Amongst the many different reasons someone can experience sexual anxiety, whether it’s due to trauma or linked to general mental wellbeing, is that it can be linked to performance. You may feel worried about your lack of experience or your partner’s comparative wealth of it. And sometimes, our bodies just don’t respond to sexual stimuli the way we want them to. Our sex life is ultimately informed by our situations outside the bedroom, no matter how much we wish we could switch them off.
“We push our bodies to be busy and productive all day, and then put all this extra pressure on ourselves within those few minutes of sexual activity to suddenly be present and relaxed — which is so challenging,” Georgia says.
This process of overcoming sexual anxiety (and it truly is a process, as we can’t rush healing) will look different for everyone. Whether you incorporate specific breathing techniques or get up from the bed and use movement to regulate your nervous system, it will be up to you to find what works best. Georgia also recommends co-regulation, which means making your sexual partners aware of the best ways they can help you if you start getting anxious mid-sex. If you need to take a break, this could mean making sure your sexual partner either gives you space or doesn’t touch you at all until you’re ready to try again.

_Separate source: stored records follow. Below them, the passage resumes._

(** * Terraform providers (Pureport, vendored AzureRM): resource locking,
      storage-key cache and create/read error handling.

    Shallow embedding of
    - azurerm/resource_arm_ddos_protection_plan.go
    - azurerm/config.go (getKeyForStorageAccount)
    - the provider file of the pureport package (Provider, providerConfigure)
    - pureport/resource_azure_connection.go (the Azure and the dummy
      connection resources)

    Go values are modelled as follows: a [*T] pointer is an [option T]
    ([None] is nil), an [error] result is an [option error], a
    [map[string]string] is a [gmap string string] whose index expression
    yields the zero value on a missing key, and the remote services are
    functions over an abstract remote state. *)

From Stdlib Require Import Ascii.
From stdpp Require Import gmap strings list fin_maps sets sorting.

(** ** Go runtime notions shared by both providers *)

(** An [error] value: either produced by an external call or built by
    [fmt.Errorf] from a format and its string arguments, with or without a
    cause printed by a trailing verb. *)
Inductive error : Type :=
| ErrorNew (msg : string)
| Errorf (format : string) (args : list string)
| Wrapf (format : string) (args : list string) (cause : error).

(** [m[k]] on a Go [map[string]string]: the zero value when [k] is absent. *)
Definition index (m : gmap string string) (k : string) : string :=
  default "" (m !! k).

(** How a Go call ends: it returns (with the world it leaves behind), it
    blocks for ever on a mutex, or the runtime aborts it (a panic or a fatal
    error such as unlocking an unlocked mutex). *)
Inductive outcome (W A : Type) : Type :=
| Done (a : A) (w : W)
| Blocked
| Aborted (why : string).
Arguments Done {W A} a w.
Arguments Blocked {W A}.
Arguments Aborted {W A} why.

Definition M (W A : Type) : Type := W -> outcome W A.

Definition ret {W A} (a : A) : M W A := fun w => Done a w.

Definition bind {W A B} (m : M W A) (k : A -> M W B) : M W B :=
  fun w => match m w with
           | Done a w' => k a w'
           | Blocked => Blocked
           | Aborted why => Aborted why
           end.

Definition panic {W A} (why : string) : M W A := fun _ => Aborted why.

(** [defer f(); body]: [f] runs when the body has returned. A body that
    blocks never reaches its return. *)
Definition defer {W A} (f : M W unit) (body : M W A) : M W A :=
  fun w => match body w with
           | Done a w' =>
               match f w' with
               | Done _ w'' => Done a w''
               | Blocked => Blocked
               | Aborted why => Aborted why
               end
           | Blocked => Blocked
           | Aborted why => Aborted why
           end.

(** [*p]: dereferencing nil panics. *)
Definition deref {W A} (p : option A) : M W A :=
  match p with
  | Some a => ret a
  | None => panic "invalid memory address or nil pointer dereference"
  end.

Declare Scope go_scope.
Delimit Scope go_scope with go.
Notation "x <- m ;; k" := (bind m (fun x => k))
  (at level 100, m at next level, right associativity) : go_scope.
Notation "m ;;; k" := (bind m (fun _ => k))
  (at level 100, right associativity) : go_scope.
Local Open Scope go_scope.

(** [for _, x := range l { acc = body(acc, x) }] where the body may panic. *)
Fixpoint rangeM {W A B} (body : B -> A -> M W B) (l : list A) (acc : B) : M W B :=
  match l with
  | [] => ret acc
  | x :: l' => acc' <- body acc x ;; rangeM body l' acc'
  end.

Module Azurerm.

(** *** helpers/azure: the parsed resource ID (fields the resource reads) *)
Record ResourceID : Type := {
  ResourceGroup : string;
  Path : gmap string string
}.

(** *** network SDK structs (the fields the resource reads) *)
Record SubResource : Type := { SubResource_ID : option string }.

Record DdosProtectionPlanPropertiesFormat : Type := {
  VirtualNetworks : option (list SubResource)
}.

Record DdosProtectionPlan : Type := {
  (* utils.ResponseWasNotFound(plan.Response) *)
  ResponseWasNotFound : bool;
  ID : option string;
  Name : option string;
  Location : option string;
  Properties : option DdosProtectionPlanPropertiesFormat;
  Tags : gmap string string
}.

(** *** schema.ResourceData of azurerm_ddos_protection_plan *)
Record ResourceData : Type := {
  d_Id : string;
  d_IsNewResource : bool;
  d_name : string;
  d_location : string;
  d_resource_group_name : string;
  d_virtual_network_ids : list string;
  d_tags : gmap string string
}.

Definition SetId (id : string) (d : ResourceData) : ResourceData :=
  {| d_Id := id; d_IsNewResource := d_IsNewResource d; d_name := d_name d;
     d_location := d_location d;
     d_resource_group_name := d_resource_group_name d;
     d_virtual_network_ids := d_virtual_network_ids d; d_tags := d_tags d |}.

Definition Set_name (v : string) (d : ResourceData) : ResourceData :=
  {| d_Id := d_Id d; d_IsNewResource := d_IsNewResource d; d_name := v;
     d_location := d_location d;
     d_resource_group_name := d_resource_group_name d;
     d_virtual_network_ids := d_virtual_network_ids d; d_tags := d_tags d |}.

Definition Set_resource_group_name (v : string) (d : ResourceData) : ResourceData :=
  {| d_Id := d_Id d; d_IsNewResource := d_IsNewResource d; d_name := d_name d;
     d_location := d_location d;
     d_resource_group_name := v;
     d_virtual_network_ids := d_virtual_network_ids d; d_tags := d_tags d |}.

Definition Set_location (v : string) (d : ResourceData) : ResourceData :=
  {| d_Id := d_Id d; d_IsNewResource := d_IsNewResource d; d_name := d_name d;
     d_location := v;
     d_resource_group_name := d_resource_group_name d;
     d_virtual_network_ids := d_virtual_network_ids d; d_tags := d_tags d |}.

Definition Set_virtual_network_ids (v : list string) (d : ResourceData) : ResourceData :=
  {| d_Id := d_Id d; d_IsNewResource := d_IsNewResource d; d_name := d_name d;
     d_location := d_location d;
     d_resource_group_name := d_resource_group_name d;
     d_virtual_network_ids := v; d_tags := d_tags d |}.

Definition Set_tags (v : gmap string string) (d : ResourceData) : ResourceData :=
  {| d_Id := d_Id d; d_IsNewResource := d_IsNewResource d; d_name := d_name d;
     d_location := d_location d;
     d_resource_group_name := d_resource_group_name d;
     d_virtual_network_ids := d_virtual_network_ids d; d_tags := v |}.

(** Modelled from the spec: [sliceContainsValue] is a helper of the azurerm
    package that is not part of the sources at hand; the names are kept "as
    a set", so it is the membership test on a slice of strings. *)
Fixpoint sliceContainsValue (input : list string) (value : string) : bool :=
  match input with
  | [] => false
  | v :: input' => if decide (v = value) then true else sliceContainsValue input' value
  end.

(** [flattenArmVirtualNetworkIDs]: both dereferences are written as such,
    so that a nil dereference would show as [Aborted]. *)
Definition flattenArmVirtualNetworkIDs {W} (input : option (list SubResource))
  : M W (list string) :=
  let vnetIDs := [] in
  match input with
  | None => ret vnetIDs
  | Some _ =>
      subs <- deref input ;;
      rangeM (fun vnetIDs subRes =>
                match SubResource_ID subRes with
                | Some _ => id <- deref (SubResource_ID subRes) ;; ret (vnetIDs ++ [id])
                | None => ret vnetIDs
                end) subs vnetIDs
  end.

Section Extract.

(** [parseAzureResourceID] lives in the azurerm package outside the sources
    at hand: it is taken as a parameter. *)
Variable parseAzureResourceID : string -> error + ResourceID.

(** The loop of [extractVnetNames], from the names collected so far. *)
Fixpoint extractVnetNames_loop (vnetIDs : list string) (vnetNames : list string)
  : error + list string :=
  match vnetIDs with
  | [] => inr vnetNames
  | vnetID :: rest =>
      match parseAzureResourceID vnetID with
      | inl err => inl err
      | inr vnetResourceID =>
          let vnetName := index (Path vnetResourceID) "virtualNetworks" in
          if negb (sliceContainsValue vnetNames vnetName)
          then extractVnetNames_loop rest (vnetNames ++ [vnetName])
          else extractVnetNames_loop rest vnetNames
      end
  end.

But what if you’d rather stop altogether? One of the things that we might grapple with when experiencing sexual anxiety is our innate desire to people-please. Whether you’re with a regular partner or a total stranger, or even a group of people, asking to stop sex half-way through can bring up feelings of guilt or embarrassment. Maybe you’re worried about what your partner/s will think, or you’re concerned about interrupting their pleasure with your panic.
According to Georgia, this is extremely common. For all the rhetoric we have around ‘asking for what we want in sex’, what if we don’t know what we want or if what we want changes? “We need to normalise the fact that our desires change all the time, and it’s normal,” she says. “You can ask for something and it just doesn’t live up to your expectations — or you can go into sex thinking you want it and then your anxiety changes your mind.”
First and foremost, we don’t owe sex to anyone if we don’t feel like it — even if we’ve already started. Continuing sexual activity if there’s even the tiniest part of you that doesn’t want to anymore can become an issue of consent, so it’s important to vocalise what you’re feeling straight away to avoid damage to yourself and/or your relationship. Ultimately, it’s a process of claiming not just your right to say a firm ‘no’ or a resounding ‘yes’, but having the freedom to change your answer at any given time.
“Sex is about pleasure,” Georgia concludes. “It’s not about enduring it to make sure your sexual partner is having a good time. If you continue to ignore your sexual anxiety and start to ‘push through’ sex, you can start to dread it. What you need to do is redefine sex and find new ways in. Find things that make sex feel safe and accessible for you.”